## WORK TO BE COMPLETED
Your task is to filter the entries and copy every line containing the string "Hglobal".

## TASK MATERIAL
(* ===== verification/Interleaving.v ===== *)
(** * Many writers on one journal

    A repository operation reads the journal, prepares a batch and commits it; between the
    two any number of other batches may be committed, and a prepared batch may be tried
    again.  The system of [journal_step] has these as separate steps; a step may also change
    what else the state holds, and not the events.  A class of batches
    whose commits keep an invariant, however late they come, keeps it in every run. *)

From S2P Require Import Prelude Json Contracts Boundary Platform JournalStore Journal Store.
From S2P Require Import JournalModel JournalAppend StoreSpec StoreCorrect.
From stdpp Require Import relations.

Open Scope string_scope.
Open Scope op_scope.

Section Interleaving.
Context {J} `{EventJournalOk J}.
(** What an operation may append after it has read a history. *)
Context (prepared : history -> list NewEvent -> Prop).

(** The journal and the batches that have been prepared. *)
Inductive journal_step : J * list (list NewEvent) -> J * list (list NewEvent) -> Prop :=
| step_prepare j h batches batch :
    holds j h -> (count h + 1 < u64_max)%N -> prepared h batch -> Forall recordable batch ->
    journal_step (j, batches) (j, batch :: batches)
| step_commit j h batches batch inputs :
    holds j h -> (count h + count batch + 1 < u64_max)%N -> batch ∈ batches -> inputs_ok inputs ->
    journal_step (j, batches) ((ej_append_batch inputs batch j).2, batches)
| step_private j j' batches :
    (forall h, holds j h -> holds j' h) -> journal_step (j, batches) (j', batches).

(** An operation alone: it leaves the journal, or prepares one batch and commits it. *)
Definition one_batch (j : J) (h : history) (inputs : Inputs) (size : N) (j' : J) : Prop :=
  j' = j \/ exists batch, prepared h batch /\ Forall recordable batch /\
    (count batch <= size)%N /\ j' = (ej_append_batch inputs batch j).2.
Lemma one_batch_refines j h inputs size j' batches :
  holds j h -> inputs_ok inputs -> (count h + size + 1 < u64_max)%N ->
  one_batch j h inputs size j' -> exists batches', rtc journal_step (j, batches) (j', batches').
Proof.
  intros Hh Hi Hle [->|(batch & Hp & Hr & Hc & ->)]; [by exists batches|].
  exists (batch :: batches). eapply rtc_l; [eapply step_prepare; try done; lia|].
  apply rtc_once. eapply step_commit; try done; [lia|by left].
Qed.

End Interleaving.

Lemma one_batch_mono {J} `{EventJournal J} (P Q : history -> list NewEvent -> Prop) j h inputs size j' :
  (forall batch, P h batch -> Q h batch) ->
  one_batch P j h inputs size j' -> one_batch Q j h inputs size j'.
Proof.
  intros HPQ [->|(batch & Hp & Hr & Hc & ->)]; [by left|right]. exists batch. split_and!; [by apply HPQ|done..].
Qed.

(** ** An invariant of every run *)

Section Invariant.
Context {J} `{EventJournalOk J}.
Context (prepared : history -> list NewEvent -> Prop).

Context (ok : history -> Prop).
Context (prepared_keeps : forall inputs h g batch es,
  chain h.*1 -> (count h < u64_max)%N -> prepared h batch -> ok (h ++ g) ->
  batch_committed (h ++ g) inputs batch es -> ok ((h ++ g) ++ entries batch es)).

(** Every prepared batch was prepared at a prefix of the history. *)
Definition pending_ok (h : history) (batches : list (list NewEvent)) : Prop :=
  Forall (fun batch => Forall recordable batch /\
    exists h0 g0, h = (h0 ++ g0)%list /\ (count h0 < u64_max)%N /\ prepared h0 batch) batches.
Definition system_ok (h : history) (s : J * list (list NewEvent)) : Prop :=
  exists g, holds s.1 (h ++ g) /\ ok (h ++ g) /\ pending_ok (h ++ g) s.2.

Lemma chain_prefix (h g : history) : chain (h ++ g)%list.*1 -> chain h.*1.
Proof. rewrite fmap_app. intros Hc. by eapply chain_app_inv. Qed.
Lemma pending_grows h batches k : pending_ok h batches -> pending_ok (h ++ k) batches.
Proof.
  intros Hf. eapply Forall_impl; [exact Hf|]. intros batch (Hr & h0 & g0 & -> & Hm & Hp). split; [done|].
  exists h0, (g0 ++ k)%list. by rewrite app_assoc.
Qed.
Lemma commit_keeps inputs j h batch es :
  holds j h -> (count h < u64_max)%N -> prepared h batch -> ok h ->
  batch_committed h inputs batch es -> ok (h ++ entries batch es).
Proof.
  intros Hh Hm Hp Hok Hb. pose proof (prepared_keeps inputs h [] batch es) as Hpo.
  rewrite app_nil_r in Hpo. apply Hpo; try done. by eapply holds_chain.
Qed.

Lemma journal_step_keeps h s s' : journal_step prepared s s' -> system_ok h s -> system_ok h s'.
Proof.
  intros Hs (g & Hh & Hok & Hf).
  destruct Hs as [j k batches batch Hk Hm Hb Hr|j k batches batch inputs Hk Hroom Hin Hi|j j' batches Hp];
    simpl in *; [pose proof (holds_unique _ _ _ Hk Hh) as ->..|exists g; by split_and!; [apply Hp| |]].
  - exists g. split_and!; [done|done|]. constructor; [|done]. split; [done|].
    exists (h ++ g)%list, []. rewrite app_nil_r. split_and!; [done|lia|done].
  - pose proof (proj1 (Forall_forall _ _) Hf _ Hin) as (Hr & h0 & g0 & He & Hm & Hp).
    assert (forall es, batch_committed (h ++ g) inputs batch es -> holds (ej_append_batch inputs batch j).2
      ((h ++ g) ++ entries batch es) -> system_ok h ((ej_append_batch inputs batch j).2, batches)) as Hgo.
    { intros es Hb Hh'. exists (g ++ entries batch es)%list. rewrite app_assoc. split_and!; [done| |].
      - rewrite He in Hok, Hb |- *. apply (prepared_keeps inputs); try done.
        apply (chain_prefix h0 g0). rewrite <- He. by eapply holds_chain.
      - by apply pending_grows. }
    pose proof (ej_append_batch_ok j _ inputs batch Hh Hr Hi Hroom) as Ha.
    destruct (ej_append_batch inputs batch j) as [[es|e] j']; simpl in *.
    + destruct Ha as [Hb Hh']. by apply (Hgo es).
    + destruct Ha as [Hh'|(es & Hb & Hh')]; [by exists g|by apply (Hgo es)].
Qed.

Lemma interleaved_ok j j' h batches :
  holds j h -> ok h -> rtc (journal_step prepared) (j, []) (j', batches) ->
  exists g, holds j' (h ++ g) /\ ok (h ++ g).
Proof.
  intros Hh Hok Hr.
  assert (system_ok h (j', batches)) as (g & Hg & Hs & _); [|by exists g].
  assert (system_ok h (j, [])) as H0' by (exists []; rewrite app_nil_r; split_and!; [done|done|apply Forall_nil_2]).
  revert Hr H0'. generalize (j, @nil (list NewEvent)) (j', batches). intros s s' Hr.
  induction Hr as [|s s1 s' Hs _ IH]; [done|]. intros Hk. by eapply IH, journal_step_keeps.
Qed.

(** One batch committed: the history it leaves, and the invariant. *)
Lemma one_batch_keeps j h inputs size j' :
  holds j h -> ok h -> inputs_ok inputs -> (count h + size + 1 < u64_max)%N ->
  one_batch prepared j h inputs size j' ->
  exists h', holds j' h' /\ ok h' /\ (count h' <= count h + size)%N.
Proof.
  intros Hh Hok Hi Hle [->|(batch & Hp & Hr & Hc & ->)]; [exists h; by split_and!; [| |lia]|].
  assert (forall es, batch_committed h inputs batch es -> ok (h ++ entries batch es) /\
    (count (h ++ entries batch es)%list <= count h + size)%N) as Hgo.
  { intros es Hb. split; [eapply commit_keeps; try done; lia|].
    pose proof (committed_length _ _ _ _ Hb) as Hlen. unfold count, entries in *.
    rewrite length_app, length_zip_with, !length_fmap. lia. }
  pose proof (ej_append_batch_ok j h inputs batch Hh Hr Hi ltac:(lia)) as Ha.
  destruct (ej_append_batch inputs batch j) as [[es|e] j']; cbn [snd].
  - destruct Ha as [Hb Hh']. exists (h ++ entries batch es)%list. split; [done|by apply Hgo].
  - destruct Ha as [Hh'|(es & Hb & Hh')]; [exists h; by split_and!; [| |lia]|].
    exists (h ++ entries batch es)%list. split; [done|by apply Hgo].
Qed.

(** *** An operation of several steps *)

(** A run of the system to [j'], which appends at most [size] events. *)
Definition moves (size : N) (j : J) (h : history) (j' : J) : Prop :=
  (forall batches, exists batches', rtc (journal_step prepared) (j, batches) (j', batches')) /\
  exists g, holds j' (h ++ g) /\ ok (h ++ g) /\ (count g <= size)%N.
Lemma moves_mono size size' j h j' : moves size j h j' -> (size <= size')%N -> moves size' j h j'.
Proof. intros [Hr (g & Hh & Hok & Hle)] Hs. split; [done|]. exists g. split_and!; [done..|lia]. Qed.
Lemma moves_private size j h j' : holds j h -> ok h -> holds j' h -> moves size j h j'.
Proof.
  intros Hh Hok Hh'. split; [|exists []; rewrite app_nil_r; split_and!; [done..|unfold count; simpl; lia]].
  intros batches. exists batches. apply rtc_once, step_private. intros h' Hj.
  by rewrite (holds_unique _ _ _ Hj Hh).
Qed.
Lemma moves_trans size size' j h j1 j2 :
  moves size j h j1 ->
  (forall g, holds j1 (h ++ g) -> ok (h ++ g) -> (count g <= size)%N -> moves size' j1 (h ++ g) j2) ->
  moves (size + size') j h j2.
Proof.
  intros [Hr (g & Hh & Hok & Hle)] Hk. destruct (Hk g Hh Hok Hle) as [Hr' (g' & Hh' & Hok' & Hle')]. split.
  - intros batches. destruct (Hr batches) as [b1 H1]. destruct (Hr' b1) as [b2 H2]. exists b2. by etransitivity.
  - exists (g ++ g')%list. rewrite app_assoc. split_and!; [done|done|]. unfold count in *. rewrite length_app. lia.
Qed.
Lemma moves_one inputs size j h j' :
  holds j h -> ok h -> inputs_ok inputs -> (count h + size + 1 < u64_max)%N ->
  one_batch prepared j h inputs size j' -> moves size j h j'.
Proof.
  intros Hh Hok Hi Hle Hone. split; [intros batches; by eapply one_batch_refines|].
  destruct Hone as [->|(batch & Hp & Hr & Hc & ->)];
    [exists []; rewrite app_nil_r; split_and!; [done..|unfold count; simpl; lia]|].
  assert (forall es, batch_committed h inputs batch es -> ok (h ++ entries batch es) /\
    (count (entries batch es) <= size)%N) as Hgo.
  { intros es Hb. split; [eapply commit_keeps; try done; lia|].
    pose proof (committed_length _ _ _ _ Hb) as Hlen. unfold count, entries in *.
    rewrite length_zip_with, !length_fmap. lia. }
  pose proof (ej_append_batch_ok j h inputs batch Hh Hr Hi ltac:(lia)) as Ha.
  destruct (ej_append_batch inputs batch j) as [[es|e] j']; cbn [snd].
  - destruct Ha as [Hb Hh']. exists (entries batch es). split_and!; [done|by apply Hgo..].
  - destruct Ha as [Hh'|(es & Hb & Hh')].
    + exists []. rewrite app_nil_r. split_and!; [done..|unfold count; simpl; lia].
    + exists (entries batch es). split_and!; [done|by apply Hgo..].
Qed.
Lemma op_bind_assoc {S A B D} (m : op S A) (f : A -> op S B) (g : B -> op S D) s :
  op_bind (op_bind m f) g s = op_bind m (fun a => op_bind (f a) g) s.
Proof. unfold op_bind. by destruct (m s) as [[a|e] s']. Qed.
(** A bind of an operation that reads, or takes from what else the state holds. *)
Lemma moves_bind {A B} size size' j h (m : op J A) (k : A -> op J B) :
  moves size j h (m j).2 ->
  (forall a g, (m j).1 = Ok a -> holds (m j).2 (h ++ g) -> ok (h ++ g) -> (count g <= size)%N ->
    moves size' (m j).2 (h ++ g) (k a (m j).2).2) ->
  moves (size + size') j h (op_bind m k j).2.
Proof.
  intros Hm Hk. unfold op_bind. destruct (m j) as [[a|e] j'] eqn:Hr; cbn [fst snd] in *.
  - eapply moves_trans; [exact Hm|]. intros g Hh Hok Hle. by apply Hk.
  - eapply moves_mono; [exact Hm|lia].
Qed.
Lemma moves_after {A B} size j h (m : op J A) (k : A -> op J B) :
  holds j h -> ok h -> holds (m j).2 h ->
  (forall a, (m j).1 = Ok a -> moves size (m j).2 h (k a (m j).2).2) ->
  moves size j h (op_bind m k j).2.
Proof.
  intros Hh Hok Hm Hk. unfold op_bind. destruct (m j) as [[a|e] j'] eqn:Hr; cbn [fst snd] in *.
  - eapply (moves_mono (0 + size)); [|lia]. eapply moves_trans; [by apply moves_private|].
    intros g Hg _ _. rewrite (holds_unique _ _ _ Hg Hm). by apply Hk.
  - by apply moves_private.
Qed.
End Invariant.
Lemma complete_tool_turn_cases id pending messages actor additional :
  Forall (fun m => message_fit (sa_message m)) messages -> Forall recordable additional ->
  inputs_ok inputs -> (count h + count messages + count additional + 2 < u64_max)%N ->
  (exists e, complete_tool_turn_with_events inputs id pending messages actor additional j = (Err e, j)) \/
  exists st v,
    let batch := ((message_events id (pt_run_id pending) (next_message st) (stream_head (evs id).*1) messages ++
      [session_event (session_stream id) (saturating_add (stream_head (evs id).*1) (count messages))
        TOOL_TURN_COMPLETED_EVENT actor
        (session_context (pt_run_id pending) id (Some (pt_run_id pending))) v]) ++ additional)%list in
    validate_session_id id = Ok tt /\ session_trace id (evs id) st /\ se_pending st = Some pending /\
    Forall (fun m => validate_message m = Ok tt) (batch_messages messages) /\
    validate_model_transcript (batch_messages messages) = Ok tt /\
    opening_calls (batch_messages messages) = pt_call_ids pending /\ pending_to_value pending = Ok v /\
    Forall recordable batch /\ (count h + count batch + 1 < u64_max)%N /\
    appends batch (appended_messages id (pt_run_id pending) (next_message st) messages)
      (complete_tool_turn_with_events inputs id pending messages actor additional j).
Proof.
  intros Hfit Hadd Hin Hle.
  remember (complete_tool_turn_with_events inputs id pending messages actor additional j) as x eqn:Hx.
  unfold complete_tool_turn_with_events in Hx. op_check Hx Hv. op_check Hx Hvp. op_check Hx Hm.
  op_check Hx Htr. op_check Hx Hopen.
  rewrite (op_bind_run _ _ _ _ _ (stream_read j h Hh Hmax id)) in Hx.
  destruct (session_cases id) as [He|[st Ht]]; [rewrite op_bind_lift, (absent_session _ He) in Hx; left; eauto|].
  rewrite op_bind_lift, (existing_trace h id st Ht), (op_bind_run _ _ _ _ _ (pending_read j h Hh id st Ht)) in Hx.
  op_check Hx Hc. rewrite op_bind_lift in Hx.
  destruct (pending_to_value pending) as [v|e] eqn:Hpv; [|left; simpl in Hx; eauto]. cbn [map_err] in Hx.
  rewrite (next_sequence_read h id st Ht) in Hx. right. exists st, v.
  set (batch := (_ ++ additional)%list) in Hx |- *. cbn zeta. destruct (pending_storable _ _ Hpv) as [Hdeep Hexact].
  assert (count batch = count messages + 1 + count additional)%N as Hcount.
  { unfold batch, count. rewrite !length_app, message_events_length. simpl. lia. }
  assert (Forall recordable batch) as Hrec.
  { apply Forall_app. split; [|done]. apply Forall_app. split; [|by apply Forall_singleton].
    apply message_recordable; [done|].
    pose proof (session_bound h Hmax id st Ht). unfold next_message, saturating_add. lia. }
  apply reject_Ok, negb_false_iff, bool_decide_eq_true in Hopen.
  apply reject_Ok, negb_false_iff, bool_decide_eq_true in Hc.
  split_and!; try done; [| |lia|].
  - apply Forall_fmap. by apply (proj1 (try_for_each_Ok _ _) Hm).
  - apply map_err_Ok in Htr. exact Htr.
  - unfold appends. rewrite Hx. unfold op_bind at 1.
    pose proof (ej_append_batch_ok j h inputs batch Hh Hrec Hin ltac:(lia)) as Ha.
    destruct (ej_append_batch inputs batch j) as [[es|e] j']; [|done]. destruct Ha as [Hb _].
    pose proof Hb as [Hr _]. apply recorded_all in Hr. apply committed_length in Hb.
    assert (batch !! length messages = Some (session_event (session_stream id)
      (saturating_add (stream_head (evs id).*1) (count messages)) TOOL_TURN_COMPLETED_EVENT actor
        (session_context (pt_run_id pending) id (Some (pt_run_id pending))) v)) as Hl.
    { unfold batch. rewrite <- app_assoc, lookup_app_r by (by rewrite message_events_length).
      by rewrite message_events_length, Nat.sub_diag. }
    destruct (Forall2_lookup_l _ _ _ _ _ Hr Hl) as (c & Hlc & Hcr).
    rewrite op_bind_lift, Hlc. cbn [ok_or]. rewrite op_bind_lift.
    apply recorded_type in Hcr. cbn in Hcr. rewrite Hcr, String.eqb_refl. cbn [negb orb].
    unfold batch in Hb. rewrite length_app in Hb. by rewrite Hb, Nat.eqb_refl.
Qed.
Definition handler_input (h : ProjectionHandler) (payload : value) : value :=
  if h_requires_payload h then payload else Null.
(** A reducer emits what the store takes, *)
Class ProjectionHandlerOk (h : ProjectionHandler) : Prop := {
  ho_name : valid_name (h_name h) = true;
  ho_storable : forall r event payload ms,
    reader_storable r -> event_fit event payload -> h_applies_to h event = true ->
    h_project h r event (handler_input h payload) = Ok ms -> Forall mutation_ok ms;
}.
(** and reads through the store's interface; some only read their own records. *)
Class StoreReducer (h : ProjectionHandler) : Prop :=
  sr_proper :: Proper (reader_equiv ==> eq ==> eq ==> eq) (h_project h).
Class RecordReducer (h : ProjectionHandler) : Prop :=
  rr_reads : forall r r' event payload,
    (forall key, rd_get r (h_name h) key = rd_get r' (h_name h) key) ->
    h_project h r event payload = h_project h r' event payload.
#[export] Instance record_reducer_store h : RecordReducer h -> StoreReducer h.
Proof. intros Hr r r' Heq event ? <- payload ? <-. apply Hr. intros key. apply Heq. Qed.

(** ** The specification *)

Section Replay.
Context `{Externals} `{JournalCodec}.
(** The decrypted payload of each event. *)
Variable payload : EventEnvelope -> value.

Definition reduction (h : ProjectionHandler) (r : ProjectionReader) (event : EventEnvelope)
    : result StoreError (list ProjectionMutation) :=
  if h_applies_to h event then h_project h r event (handler_input h (payload event)) else Ok [].
Definition replay_event (h : ProjectionHandler) (t : Tables) (event : EventEnvelope)
    : result StoreError Tables :=
  mutations ← reduction h (store_reader t) event;
  apply (mkProjectionBatch (h_name h) (ev_global_sequence event - 1) (ev_global_sequence event)
    mutations) t.
Definition reached (t : Tables) (h : ProjectionHandler) : N :=
  default 0%N (t_positions t !! h_name h).
(** The next events of a projection. *)
Definition next_events (l : list EventEnvelope) (limit : N) (t : Tables) (h : ProjectionHandler)
    : list EventEnvelope := take (N.to_nat limit) (drop (N.to_nat (reached t h)) l).
Definition replay_page (l : list EventEnvelope) (limit : N) (t : Tables) (h : ProjectionHandler)
    : result StoreError Tables := try_fold (replay_event h) (next_events l limit t h) t.
Definition replay_round (l : list EventEnvelope) (limit : N) (handlers : list ProjectionHandler)
    (t : Tables) : result StoreError Tables := try_fold (replay_page l limit) handlers t.
End Replay.

(** ** Staged rows *)

Section Rows.
Context `{Externals} `{JournalCodec} `{!JournalCodecOk}.
(** [serde_json::to_vec] of a [Value] does not fail. *)
Hypothesis value_serialises : forall v, exists b, to_vec_value v = Ok b.

Definition encoded (v : value) : option string :=
  match to_vec_value v with Ok b => Some b | Err _ => None end.
Definition staged_row (p : string) (kv : string * option value) : string * option string :=
  (row p kv.1, kv.2 ≫= encoded).

Lemma encoded_Some v : exists b, to_vec_value v = Ok b /\ encoded v = Some b.
Proof. destruct (value_serialises v) as [b Hb]. exists b. unfold encoded. by rewrite Hb. Qed.
Lemma encoded_value v b : storable_value v -> encoded v = Some b -> value_from_slice b = Ok v.
Proof.
  unfold encoded. intros [Hp Hx]. destruct (to_vec_value v) eqn:Hv; [|done]. intros [= <-].
  by apply value_roundtrip.
Qed.
(* ===== verification/ProjectionWorkerCorrect.v ===== *)
(** * A round of the worker is a replay

    [worker.rs] against [ProjectionReplay]: on a sound journal one round commits, all at
    once, exactly what replaying each handler's next events one at a time would have
    committed, or fails with the replay's error and changes nothing. *)

From S2P Require Import Prelude Json Contracts Boundary Platform CommandApproval.
From S2P Require Import JournalStore Journal JournalVerify ProjectionStore.
From S2P Require Import JournalModel JournalCorrect JournalTest JournalPort ProjectionCorrect JournalReads JournalSafety.
From S2P Require Import JournalAppend Store ExternalWork ExternalWorkCorrect ProjectionWorker ProjectionHandlers.
From S2P Require Import ProjectionView ProjectionReplay ProjectionSim.
From S2P Require Import ProjectionHandlersCorrect.

Open Scope string_scope.

Section Round.
Context `{Externals} `{JournalCodec} `{!JournalCodecOk}.
Context {K Sg} `{KeyProvider K} `{CheckpointSigner Sg}.
Abbreviation journal := (RedbEventJournal K Sg).
Hypothesis value_serialises : forall v, exists b, to_vec_value v = Ok b.

(** ** Loops against loops *)

(** An operation that leaves the journal alone answers as a computation on tables. *)
Definition follows {A} (x : result StoreError A * journal) (y : result StoreError Tables)
    (j : journal) (R : A -> Tables -> Prop) : Prop :=
  match y with
  | Ok t => exists a, x = (Ok a, j) /\ R a t
  | Err e => x = (Err e, j)
  end.

Lemma op_fold_follows {A L} (f : L -> A -> op journal L) (g : Tables -> A -> result StoreError Tables)
    (R : list A -> L -> Tables -> Prop) j l x t :
  (forall a l x t, R (a :: l) x t -> follows (f x a j) (g t a) j (R l)) ->
  R l x t -> follows (op_fold f l x j) (try_fold g l t) j (R []).
Proof.
  intros Hstep. revert x t. induction l as [|a l IH]; intros x t HR; simpl.
  - by exists x.
  - specialize (Hstep a l x t HR). unfold follows in Hstep |- *. unfold op_bind.
    destruct (g t a) as [t1|e]; [|by rewrite Hstep].
    destruct Hstep as (x1 & -> & HR1). simpl. exact (IH x1 t1 HR1).
Qed.

Lemma follows_mono {A} (x : result StoreError A * journal) y j (R R' : A -> Tables -> Prop) :
  follows x y j R -> (forall a t, R a t -> R' a t) -> follows x y j R'.
Proof. unfold follows. destruct y; [|done]. intros (x0 & -> & HR) Himp. eauto. Qed.

(** ** The journal a round reads *)

(** A sound journal whose payloads decrypt to [payload] and can be recorded, over
    projections whose records are read back exactly. *)
Record projectable (j : journal) (l : list EventEnvelope) (payload : EventEnvelope -> value)
    : Prop := {
  pj_journal : journal_ok j l;
  pj_bound : (count l + 1 < u64_max)%N;
  pj_payloads : Forall (fun e => (decrypt_payload e j).1 = Ok (payload e)
    /\ event_fit e (payload e)) l;
  pj_storable : views_storable (rj_tables j);
}.

Section Journal.
Variable (j : journal) (l : list EventEnvelope) (payload : EventEnvelope -> value).
Hypothesis Hready : projectable j l payload.
Let Hj : journal_ok j l := pj_journal _ _ _ Hready.
Let Hmax : (count l + 1 < u64_max)%N := pj_bound _ _ _ Hready.
Abbreviation t0 := (rj_tables j).

Lemma sound_rows : rows_ok (t_records t0).
Proof. intros key b. apply (ji_records _ _ _ _ (jo_inv _ _ Hj)). Qed.
Lemma reached_head h : (reached t0 h <= count l)%N.
Proof.
  unfold reached. destruct (t_positions t0 !! h_name h) as [n|] eqn:Hn; simpl; [|lia].
  pose proof (ji_positions _ _ _ _ (jo_inv _ _ Hj) _ _ Hn) as Hp. unfold check_position in Hp.
  apply bind_Ok in Hp as (? & _ & Hp). apply reject_Ok, N.ltb_ge in Hp. lia.
Qed.
Lemma event_sequence i e : l !! i = Some e -> ev_global_sequence e = (N.of_nat i + 1)%N.
Proof. intros He. by destruct (chain_lookup _ _ _ (ji_chain _ _ _ _ (jo_inv _ _ Hj)) He) as (-> & _). Qed.

(** The page read at a sequence. *)
Definition page_at (from limit : N) : list (ProjectionWorkItem * EventEnvelope) :=
  let events := take (N.to_nat limit) (drop (N.to_nat (from - 1)) l) in
  zip (work_item <$> events) events.

Lemma page_events from limit :
  (page_at from limit).*2 = take (N.to_nat limit) (drop (N.to_nat (from - 1)) l).
Proof. unfold page_at. apply snd_zip. by rewrite length_fmap. Qed.

Lemma fold_expected name items from :
  (forall i it, items !! i = Some it -> pw_global_sequence it = (from + N.of_nat i)%N) ->
  (from + N.of_nat (length items) <= u64_max)%N ->
  try_fold (outbox_expected name) items from = Ok (from + N.of_nat (length items))%N.
Proof.
  revert from. induction items as [|it items IH]; intros from Hi Hle; simpl in *.
  { f_equal. lia. }
  unfold outbox_expected. rewrite (Hi 0 it eq_refl). rewrite N.add_0_r, N.eqb_refl.
  cbn [negb reject mbind result_bind]. unfold saturating_add.
  rewrite N.min_r by lia. rewrite IH; [f_equal; lia| |lia].
  intros i it' Hit. rewrite (Hi (Datatypes.S i) it' Hit). lia.
Qed.
Lemma matched_all es :
  try_map matched (zip (work_item <$> es) es) = Ok (zip (work_item <$> es) es).
Proof.
  induction es as [|e es IH]; [done|]. rewrite fmap_cons. cbn [zip_with try_map].
  assert (matched (work_item e, e) = Ok (work_item e, e)) as ->.
  { unfold matched. simpl. by rewrite N.eqb_refl, String.eqb_refl. }
  cbn [mbind result_bind]. by rewrite IH.
Qed.

Lemma read_page_ok name from limit :
  (1 <= from)%N -> (from <= count l + 1)%N ->
  read_page name from limit j = (Ok (page_at from limit), j).
Proof.
  intros Hfrom Hle. pose proof (jo_inv _ _ Hj) as Hi. unfold read_page.
  set (es := take (N.to_nat limit) (drop (N.to_nat (from - 1)) l)).
  assert (port_read_projection_work from limit j = (Ok (work_item <$> es), j)) as Hwork.
  { unfold port_read_projection_work, reads.
    rewrite (read_projection_work_ok _ _ _ _ Hi) by lia. rewrite (N.max_l from 1) by lia.
    unfold es. by rewrite fmap_take. }
  assert (port_read_global from (count (work_item <$> es)) j = (Ok es, j)) as Hglobal.
  { unfold port_read_global, reads.
    rewrite (read_global_ok _ _ _ _ Hi) by lia. rewrite (N.max_l from 1) by lia.
    unfold count. rewrite Nat2N.id, length_fmap. unfold es.
    by rewrite length_take, <- take_take, (take_ge (drop _ _) (length _)). }
  unfold op_bind at 1. rewrite Hwork. unfold op_bind at 1, op_lift at 1.
  rewrite fold_expected.
  - unfold op_bind at 1. rewrite Hglobal. unfold op_bind, op_lift.
    rewrite bool_decide_true by (by rewrite length_fmap). simpl. by rewrite matched_all.
  - intros i it Hit. apply list_lookup_fmap_Some in Hit as (e & -> & He). simpl.
    unfold es in He. apply lookup_take_Some in He as [He _]. rewrite lookup_drop in He.
    rewrite (event_sequence _ _ He). lia.
  - rewrite length_fmap. unfold es. rewrite length_take, length_drop. unfold count in *. lia.
Qed.
(** The handler cannot tell the overlay from the committed store. *)
Definition reads_through (h : ProjectionHandler) : Prop :=
  forall o t, simulates t0 o t -> forall event v,
  h_project h (overlay_reader (store_reader t0) o) event v = h_project h (store_reader t) event v.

## RESPONSE FOR THIS EXERCISE
  assert (port_read_global from (count (work_item <$> es)) j = (Ok es, j)) as Hglobal.
  - unfold op_bind at 1. rewrite Hglobal. unfold op_bind, op_lift.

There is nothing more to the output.